◆ Supplied data:

======

(** The [ValueError]s of the extraction stage on a reply of the
    documented types, with their messages. *)
Lemma emotion_results_ValueError (body : value) (msg : string) :
  documented_reply body ->
  emotion_results json_loads body = Raise (ValueError msg) <->
  (msg = msg_decode /\
   exists s, field "text" body = Some (VStr s) /\
             json_loads s = Raise JSONDecodeError) \/
  (exists s, field "text" body = Some (VStr s) /\
             json_loads s = Raise (ValueError msg)) \/
  (msg = msg_predictions /\ no_field "text" body /\ predictions_unusable body) \/
  (msg = msg_format /\ neither_field body).
Proof.
  destruct body as [ | | | | | | d ]; try contradiction.
  unfold documented_reply, predictions_unusable, neither_field, no_field,
    msg_decode, msg_predictions, msg_format.
  cbn [field].
  destruct (lookup "text" d) as [v | ] eqn:Ht.
  - intros _. rewrite (emotion_results_text json_loads d v Ht).
    destruct v as [ | | | | s | | ]; cbn [loads];
      try (split;
           [ discriminate
           | intros [(_ & s' & [=] & _)
                    | [(s' & [=] & _) | [(_ & [=] & _) | (_ & [=] & _)]]] ]).
    destruct (json_loads s) as [x | e] eqn:Hl.
    + split; [ discriminate | ].
      intros [(_ & s' & [= <-] & Hl')
             | [(s' & [= <-] & Hl') | [(_ & [=] & _) | (_ & [=] & _)]]];
        congruence.
    + split.
      * destruct e; intros [= <-].
        -- left. split; [ reflexivity | ]. now exists s.
        -- right. left. now exists s.
      * intros [(Hm & s' & [= <-] & Hl')
               | [(s' & [= <-] & Hl') | [(_ & [=] & _) | (_ & [=] & _)]]].
        -- assert (e = JSONDecodeError) by congruence. subst e.
           now rewrite Hm.
        -- assert (e = ValueError msg) by congruence. subst e. reflexivity.
  - destruct (lookup "emotionPredictions" d) as [p | ] eqn:Hp.
    + destruct p as [ | | | | | [ | first rest ] | ]; try contradiction.
      * intros _. rewrite (emotion_results_no_predictions json_loads d Ht Hp).
        split.
        -- intros [= <-]. right. right. left.
           split; [ reflexivity | ]. split; [ reflexivity | ].
           exists []. split; [ reflexivity | now left ].
        -- intros [(_ & s' & [=] & _)
                  | [(s' & [=] & _) | [(-> & _) | (_ & _ & [=])]]].
           reflexivity.
      * destruct first as [ | | | | | | first ]; try contradiction.
        intros _.
        rewrite (emotion_results_first_prediction json_loads d first rest Ht Hp).
        destruct (lookup "emotion" first) as [x | ] eqn:He.
        -- split; [ discriminate | ].
           intros [(_ & s' & [=] & _)
                  | [(s' & [=] & _)
                    | [(_ & _ & l & [= <-] & Hl) | (_ & _ & [=])]]].
           destruct Hl as [[=] | (first' & rest' & [= <- _] & Hno)].
           cbn [field] in Hno. congruence.
        -- split.
           ++ intros [= <-]. right. right. left.
              split; [ reflexivity | ]. split; [ reflexivity | ].
              exists (VDict first :: rest). split; [ reflexivity | ].
              right. exists (VDict first), rest. split; [ reflexivity | exact He ].
           ++ intros [(_ & s' & [=] & _)
                     | [(s' & [=] & _) | [(-> & _) | (_ & _ & [=])]]].
              reflexivity.
    + intros _. rewrite (emotion_results_neither json_loads d Ht Hp).
      split.
      * intros [= <-]. right. right. right. now repeat split.
      * intros [(_ & s' & [=] & _)
               | [(s' & [=] & _) | [(_ & _ & l & [=] & _) | (-> & _)]]].
        reflexivity.
Qed.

======

◆ What is required: Repeat only what runs from the line holding "cbn [field] in Hno. congruence." to the end of the data, keeping every line exactly as written, first and last included.

◆ Output below:
           cbn [field] in Hno. congruence.
        -- split.
           ++ intros [= <-]. right. right. left.
              split; [ reflexivity | ]. split; [ reflexivity | ].
              exists (VDict first :: rest). split; [ reflexivity | ].
              right. exists (VDict first), rest. split; [ reflexivity | exact He ].
           ++ intros [(_ & s' & [=] & _)
                     | [(s' & [=] & _) | [(-> & _) | (_ & _ & [=])]]].
              reflexivity.
    + intros _. rewrite (emotion_results_neither json_loads d Ht Hp).
      split.
      * intros [= <-]. right. right. right. now repeat split.
      * intros [(_ & s' & [=] & _)
               | [(s' & [=] & _) | [(_ & _ & l & [=] & _) | (-> & _)]]].
        reflexivity.
Qed.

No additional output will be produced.